Even Rush Limbaugh, the king of conservative talk radio, told his listeners last week that the purported dialogue in some of Klein’s florid set pieces – “You can’t trust the motherfucker,” Clinton is supposed to have said of Obama over her next glass of wine – does not ring true.
“Some of the quotes strike me as odd,” said Limbaugh. “In the sense that I don’t know people who speak this way.”
Publishing industry sources contacted by the Guardian were privately withering about the veracity of Klein’s reporting, while declining to allow their names to be associated with such allegations in public.
Former colleagues wonder aloud how this one-time editor of the New York Times Magazine, senior Newsweek editor and staff writer for Vanity Fair came to join what might be termed the Fox News Industrial Complex. Yet as Blood Feud scales the same chart-topping heights of The Amateur – his scathing 2012 take on Obama’s presidency, which sold more than 230,000 copies – Klein appears to be laughing off his critics all the way to the bank.
“Attacking the messenger to hide the truth is the first page of the Clinton playbook,” Klein told the Guardian in a statement. “Even in a city completely devoid of accountability, it never ceases to amaze that a Clinton operative could call anyone a ‘liar’. For starters, ask the families of the victims of the Benghazi attacks how far the Clintons and the Obamas are willing to go to hide the truth.”
Klein did not agree to a more extensive interview for this article, and a spokeswoman for his publisher issued a blanket denial to a series of questions put by the Guardian, some of which contained assertions that were demonstrably true.
Edward Klein in 2014
Klein speaks at an Accuracy in Media event in 2014. Photograph: /YouTube

'The eternal lessons of good and right journalism'

Klein was born in Yonkers in October 1936. His father owned a dress shop, he has said, but he wanted to be a writer from a young age. He states on his personal website that after working as a copyboy for the New York Daily News, he graduated from Columbia University’s journalism school, which awarded him a fellowship to go to Tokyo, where he worked as a correspondent for UPI. It was there that Klein also reportedly befriended Abe Rosenthal, a Pulitzer-winning foreign correspondent and future executive editor of the New York Times.
Around this time, Klein also met his first wife, Emiko, with whom he went on to have two children. Their daughter, Karen Klein Hirsch, floor-managed the Four Seasons restaurant in New York for a decade until 2004, and now has a daughter of her own. Their son, Alec Klein, is a professor at Northwestern University’s Medill journalism school and a former award-winning investigative reporter for the Washington Post and other newspapers. In the acknowledgments to a 2007 book, Alec thanked his father “for teaching me the eternal lessons of good and right journalism”.

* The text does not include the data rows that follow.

Lemma withdrawFunds_ok (sender amount : Z) (w w' : @World T) :
  withdrawFunds self sender amount w = Ok (tt, w') ->
  owner (store w) = sender /\ amount <= balanceOf self (token w)
  /\ store w' = store w /\ events w' = events w
  /\ transfer self sender amount (token w) = Some (true, token w').
Proof.
  unfold withdrawFunds, onlyOwner, callBalanceOf, callTransfer, require,
    getStore, revert, bind, ret. cbn [store token events]. intros Hok.
  destruct (decide _); [|done].
  destruct (Z.leb_spec amount (balanceOf self (token w))); [|done].
  destruct (transfer _ _ _ _) as [[[] t']|]; [|done..].
  by injection Hok as <-.
Qed.

(** X3.  [withdrawFunds] succeeds exactly when the caller is the owner,
    the amount is at most the contract's token balance and the token's
    transfer to the caller returns [true]; it touches no game data and
    logs nothing. *)
Theorem withdrawFunds_spec (sender amount : Z) (w : @World T) :
  ((exists w', withdrawFunds self sender amount w = Ok (tt, w')) <->
     owner (store w) = sender /\ amount <= balanceOf self (token w)
     /\ exists t', transfer self sender amount (token w) = Some (true, t'))
  /\ (forall w', withdrawFunds self sender amount w = Ok (tt, w') ->
        store w' = store w /\ events w' = events w
        /\ transfer self sender amount (token w) = Some (true, token w')).
Proof.
  repeat apply conj.
  - intros [w' Hok].
    destruct (withdrawFunds_ok _ _ _ _ Hok) as (? & ? & _ & _ & ?). eauto.
  - intros (Ho & Hle & t' & Htr).
    unfold withdrawFunds, onlyOwner, callBalanceOf, callTransfer, require,
      getStore, revert, bind, ret. cbn [store token events].
    rewrite decide_True by done.
    destruct (Z.leb_spec amount (balanceOf self (token w))); [|lia].
    rewrite Htr. eauto.
  - intros w' Hok.
    by destruct (withdrawFunds_ok _ _ _ _ Hok) as (_ & _ & ? & ? & ?).
Qed.
(** ** Serial ids *)

(** X14.  In every store the library's writers can produce from the
    empty one, no two players share an id and no two matches share a
    match id. *)
Theorem reachable_ids_distinct (db : database) :
  reachable db ->
  NoDup (map id (players db)) /\ NoDup (map match_id (matches db)).
Proof.
  intros H. apply ids_below_sequences_reachable in H.
  destruct H as (_ & _ & _ & _ & Hp & Hm). now split.
Qed.

Lemma reachable_ids_distinct_witness :
  NoDup (map id (players one_tournament_store)) /\
  NoDup (map match_id (matches one_tournament_store)).
Proof.
  apply (reachable_ids_distinct one_tournament_store).
  apply reach_report_match.
  apply (reach_register_player "c").
  apply (reach_register_player "b").
  apply (reach_register_player "a").
  apply reach_empty.
Defined.



(** ** What the general query returns, whatever the views hold *)

Lemma Permutation_filter (A : Type) (f : A -> bool) (l l' : list A) :
  Permutation l l' -> Permutation (filter f l) (filter f l').
Proof.
  induction 1 as [| x l l' _ IH | x y l | l l' l'' _ IH1 _ IH2];
    cbn [filter].
  - constructor.
  - destruct (f x); [now constructor|exact IH].
  - destruct (f x), (f y); try apply Permutation_refl. apply perm_swap.
  - now apply perm_trans with (filter f l').
Qed.

Lemma joined_rows_restricted (V : views) (db : database) :
  joined_rows V db (fun games_played => 0 <? games_played)
  = filter (fun r => 0 <? r_games_played r)
      (joined_rows V db (fun _ => true)).
Proof.
  unfold joined_rows.
  induction (num_matches V db) as [|n N IH]; [reflexivity|].
  cbn [flat_map]. rewrite filter_app, IH. f_equal. clear IH.
  induction (subQuery V db) as [|[g ow] S IH]; [reflexivity|].
  cbn [flat_map]. rewrite filter_app, IH. f_equal.
  destruct (gw_id g =? nm_id n); cbn [andb]; [|reflexivity].
  cbn [filter r_games_played].
  destruct (0 <? nm_games_played n); reflexivity.
Qed.

Lemma StronglySorted_map (A B : Type) (R : A -> A -> Prop)
  (R' : B -> B -> Prop) (f : A -> B) (l : list A) :
  (forall a b, R a b -> R' (f a) (f b)) ->
  StronglySorted R l -> StronglySorted R' (map f l).
Proof.
  intros HR. induction 1 as [|a l _ IH Ha]; cbn [map]; constructor.
  - exact IH.
  - apply Forall_map. eapply Forall_impl; [|exact Ha]. intros b. apply HR.
Qed.

(** X16.  When tournament 0 and another tournament both have a match,
    the standings of the other tournament are the rows of the standings
    of tournament 0 that show at least one match played, nothing more
    and nothing less. *)
Theorem standings_of_tournament_are_played_rows
  (V : views) (db : database) (t : Z) :
  t <> 0 ->
  matches_where_tournament db t <> [] ->
  matches_where_tournament db 0 <> [] ->
  exists rows0 rows,
    player_standings V db 0 = inr rows0 /\
    player_standings V db t = inr rows /\
    Permutation rows (filter (fun s => 0 <? st_matches s) rows0).
Proof.
  intros Ht Hmt Hm0.
  exists (standings_query V db 0), (standings_query V db t).
  split; [now apply player_standings_some_matches|].
  split; [now apply player_standings_some_matches|].
  unfold standings_query, standings_rows, tournament_restriction.
  destruct (Z.eqb_spec t 0) as [E|_]; [contradiction|].
  cbn [Z.eqb negb]. rewrite joined_rows_restricted, filter_map_swap.
  cbn [select_standing st_matches]. apply Permutation_map.
  eapply perm_trans; [apply Permutation_sym, order_by_perm|].
  apply Permutation_filter, order_by_perm.
Qed.

Lemma standings_of_tournament_are_played_rows_witness :
  exists rows0 rows,
    player_standings tournament_views
      (report_match 2 1 0 one_tournament_store) 0 = inr rows0 /\
    player_standings tournament_views
      (report_match 2 1 0 one_tournament_store) 2 = inr rows /\
    Permutation rows (filter (fun s => 0 <? st_matches s) rows0).
Proof.
  apply (standings_of_tournament_are_played_rows tournament_views
           (report_match 2 1 0 one_tournament_store) 2); discriminate.
Defined.

(** X17.  When the tournament has a match, the list [player_standings]
    returns never rises in wins: every row has at least as many wins as
    each row after it, so the first entry is in first place or tied for
    it. *)
Theorem player_standings_wins_never_rise
  (V : views) (db : database) (t : Z) :
  matches_where_tournament db t <> [] ->
  exists rows,
    player_standings V db t = inr rows /\
    StronglySorted (fun a b => st_wins a >= st_wins b) rows.
Proof.
  intros Hm. exists (standings_query V db t).
  split; [now apply player_standings_some_matches|].
  unfold standings_query, standings_rows.
  apply StronglySorted_map with (R := rank_le); [|apply order_by_sorted].
  intros a b. unfold rank_le. cbn [select_standing st_wins]. lia.
Qed.

Lemma player_standings_wins_never_rise_witness :
  exists rows,
    player_standings tournament_views two_tournaments_store 1 = inr rows /\
    StronglySorted (fun a b => st_wins a >= st_wins b) rows.
Proof.
  apply (player_standings_wins_never_rise tournament_views
           two_tournaments_store 1).
  discriminate.
Defined.
(** * Navigation data compiler: runway pairing, airway fragments, derived
      geometry, approach record decoding and the METAR index.

    A shallow embedding of the parts of the compiler that the properties
    below talk about:

    - [Qt]: the [QString] operations the compiler code is written against;
    - [Geo]: the interface of the geodetic primitives (floating point
      arithmetic, positions, rectangles, magnetic model);
    - [Sql]: [QVariant] and [SqlRecord];
    - [Dfd]: [DfdCompiler] (runway pairing, runway writer, airway writer,
      magnetic variation pass, ILS geometry pass, TACAN channel pass,
      procedure rows);
    - [Bgl]: the binary [Approach] record reader;
    - [Metar]: the METAR index;
    - [Nav]: [NavDatabase] (schema scripts, progress steps, post
      processing, basic validation, scenery areas);
    - [Planar], [Sample]: instances of the interfaces to run the code on
      concrete rows and bytes;
    - [PairSpec], [AirwaySpec], [RunwaySpec], [UpdateSpec]: the rules in
      the words of the specification, to compare the code with;
    - [ProcedureCalls], [NavSteps]: what the properties of the procedure
      rows and of the progress steps are stated with. *)

From Stdlib Require Import ZArith String Ascii List Bool Lia.
From stdpp Require Import base gmap strings list.

Local Open Scope Z_scope.

(* ===================================================================== *)
(** ** Qt substrate: QString                                              *)
(* ===================================================================== *)

Module Qt.

(** [QString] is modelled by [string]; all identifiers handled here are
    Latin-1. *)

(** [QString::size]. *)
Definition size (s : string) : Z := Z.of_nat (String.length s).
(** * Door monitor cog ([cogs/monitor.py]): shallow embedding and properties

    The [Monitor] cog polls a door endpoint, edits one status message per
    linked guild when the door state changes, keeps a bounded history of the
    transitions and renders that history page by page.

    Python integers are [Z], Python strings are [string], the history is a
    list of [(timestamp, label)] pairs as in the source, and the guild-to-
    message dictionary is an insertion-ordered association list.  Everything
    the cog does to the outside world (printing, editing or sending a
    message, replying to a command) and every history mutation is recorded
    in a trace of events; an exception that leaves a coroutine is returned
    next to the state it leaves behind. *)

From Stdlib Require Import String Ascii DecimalString ZArith Bool List Lia Sorted.
Import ListNotations.
Open Scope string_scope.
Open Scope Z_scope.
Open Scope list_scope.

Set Implicit Arguments.

(** ** Python values and exceptions *)

(** The scalars that can reach [door_open]: what [response.json()] can put
    under ["open"] (null, a boolean, an integer, a string), the literal
    [False], and a history label (a [str]). *)
Inductive pyval : Type :=
| PyNone
| PyBool (b : bool)
| PyInt (z : Z)
| PyStr (s : string).

(** Truth value of [if v:]. *)
Definition truthy (v : pyval) : bool :=
  match v with
  | PyNone => false
  | PyBool b => b
  | PyInt z => negb (z =? 0)
  | PyStr s => negb (String.eqb s "")
  end.

Inductive exn : Type :=
| KeyError
| IndexError
| ZeroDivisionError
| HTTPException (message_id : Z).

Inductive result (A : Type) : Type :=
| Ok (a : A)
| Raise (e : exn).
Arguments Ok {A} a.
Arguments Raise {A} e.

(** [str(z)] for a Python int. *)
Definition str_of_int (z : Z) : string := NilZero.string_of_int (Z.to_int z).

(** ** Python lists: negative indices and slices *)

Module PyList.
Section Ops.
Variable A : Type.

Definition len (l : list A) : Z := Z.of_nat (length l).

(** How [l[i:j]] resolves one bound: a negative bound counts from the
    end, and the outcome is clipped to [0 .. len l]. *)
Definition clip (l : list A) (i : Z) : Z :=
  if i <? 0 then Z.max 0 (i + len l) else Z.min i (len l).

(** [l[start:stop]] *)
Definition slice (l : list A) (start stop : Z) : list A :=
  let lo := clip l start in
  let hi := clip l stop in
  firstn (Z.to_nat (hi - lo)) (skipn (Z.to_nat lo) l).

(** [l[1:]] *)
Definition tail_from_1 (l : list A) : list A := slice l 1 (len l).

(** [l[-1]] *)
Definition last_item (l : list A) : result A :=
  match rev l with
  | [] => Raise IndexError
  | x :: _ => Ok x
  end.
End Ops.
End PyList.

(** ** Python dicts with integer keys, in insertion order *)

Module PyDict.
Section Ops.
Variable V : Type.

Definition t := list (Z * V).

Fixpoint get (k : Z) (d : t) : option V :=
  match d with
  | [] => None
  | (k', v) :: d' => if k =? k' then Some v else get k d'
  end.

(** [d[k] = v]: an existing key keeps its position. *)
Fixpoint set (k : Z) (v : V) (d : t) : t :=
  match d with
  | [] => [(k, v)]
  | (k', v') :: d' => if k =? k' then (k, v) :: d' else (k', v') :: set k v d'
  end.

Definition keys (d : t) : list Z := map fst d.
End Ops.
End PyDict.

(** ** Discord objects *)

Inductive Colour : Type := NoColour | Green | Red | Blurple.

Record Embed : Type := mkEmbed {
  title : string;
  description : string;
  color : Colour;
  thumbnail : option string;
  footer : option string
}.

Record File : Type := mkFile { fp : string; filename : string }.

Record TextChannel : Type := mkChannel {
  channel_id : Z;
  mention : string
}.

Record Message : Type := mkMessage {
  message_id : Z;
  channel : TextChannel;
  embed_of : Embed
}.

(** The [channel] argument of [link_channel]: the converter hands over a
    resolved [discord.TextChannel], or the raw text when nothing matched. *)
Inductive ChannelArg : Type :=
| Resolved (c : TextChannel)
| Unresolved (name : string).

(** Outcome of lines 90-91: the request and the JSON walk either raise or
    yield the value found under [door][0][open]. *)
Inductive FetchOutcome : Type :=
| FetchRaised (why : string)
| FetchValue (v : pyval).

(** What one run of a coroutine sees of the outside world.  The clock is
    read once per run: the embeds made in that run and the record appended
    in it carry the same second. *)
Record World : Type := mkWorld {
  now : Z;                          (* int(datetime.now().timestamp()) *)
  fetch : FetchOutcome;             (* the door endpoint *)
  edit_raises : Message -> bool;    (* messages whose edit() raises *)
  fresh_id : Z                      (* id given to a message sent now *)
}.

Inductive event : Type :=
| EvPrint (line : string)
| EvEdit (guild : Z) (m : Message)
| EvSend (c : TextChannel) (e : Embed) (f : File) (m : Message)
| EvReply (text : string)
| EvAppend (r : Z * string)
| EvEvict (r : Z * string).

Definition trace := list event.

(** ** The cog *)

Record Monitor : Type := mkMonitor {
  messages : PyDict.t Message;
  refresh_rate : Z;
  num_per_page : Z;
  max_history_len : Z;
  history : list (Z * string)
}.

(** [Monitor(bot, refresh_rate, num_per_page, max_history_len)] *)
Definition init (refresh num_pp max_len : Z) : Monitor :=
  mkMonitor [] refresh num_pp max_len [].

(** [Monitor(bot)] *)
Definition init_default : Monitor := init 1 10 1000.

Definition set_messages (self : Monitor) (d : PyDict.t Message) : Monitor :=
  mkMonitor d (refresh_rate self) (num_per_page self) (max_history_len self)
            (history self).

Definition set_history (self : Monitor) (h : list (Z * string)) : Monitor :=
  mkMonitor (messages self) (refresh_rate self) (num_per_page self)
            (max_history_len self) h.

After returning to the US, Klein joined Newsweek and climbed the newsroom ladder. He rose to assistant managing editor, before being poached in 1977 by Rosenthal to run the prestigious Sunday magazine. By then, Klein and Emiko had divorced, and fought in the New York courts for custody of their children, in a case that involved the use of a court-appointed psychiatrist and reached the state appeals court. Almost 40 years later, court officials are not authorised to disclose how the case was resolved. Emiko, an artist now living in Westchester, could not be reached for comment.
Klein subsequently married Tessa Namuth, a former colleague at Newsweek, in 1978. But two years later they, too, were divorced. “Tessa says it won’t be amicable from her point of view,” the syndicated gossip columnist Liz Smith wrote, in November 1980. Tessa’s attorney told Smith that Klein “served on us a vicious complaint, alleging misconduct in the marriage”. Klein’s attorney told Smith: “My client made every effort to resolve this fairly.” Tessa, who has since remarried and still lives in Manhattan, did not return a message seeking comment.
Colleagues from the Times said that while Klein was sociable, he was too often cowed during working hours by Rosenthal, the boss who had brought him to the Gray Lady. He failed to fight their corner during inevitable newsroom disagreements, one claimed.
“He had a very good staff, but I don’t think he protected them as well as he could have,” James Greenfield, who eventually took over from Klein as magazine editor, said in an interview. “If you run a magazine, you have to protect your people, both internally and externally, and if he got internal criticism I don’t think he protected them enough.” The magazine team “needed reassurance” after Klein’s departure, said Greenfield.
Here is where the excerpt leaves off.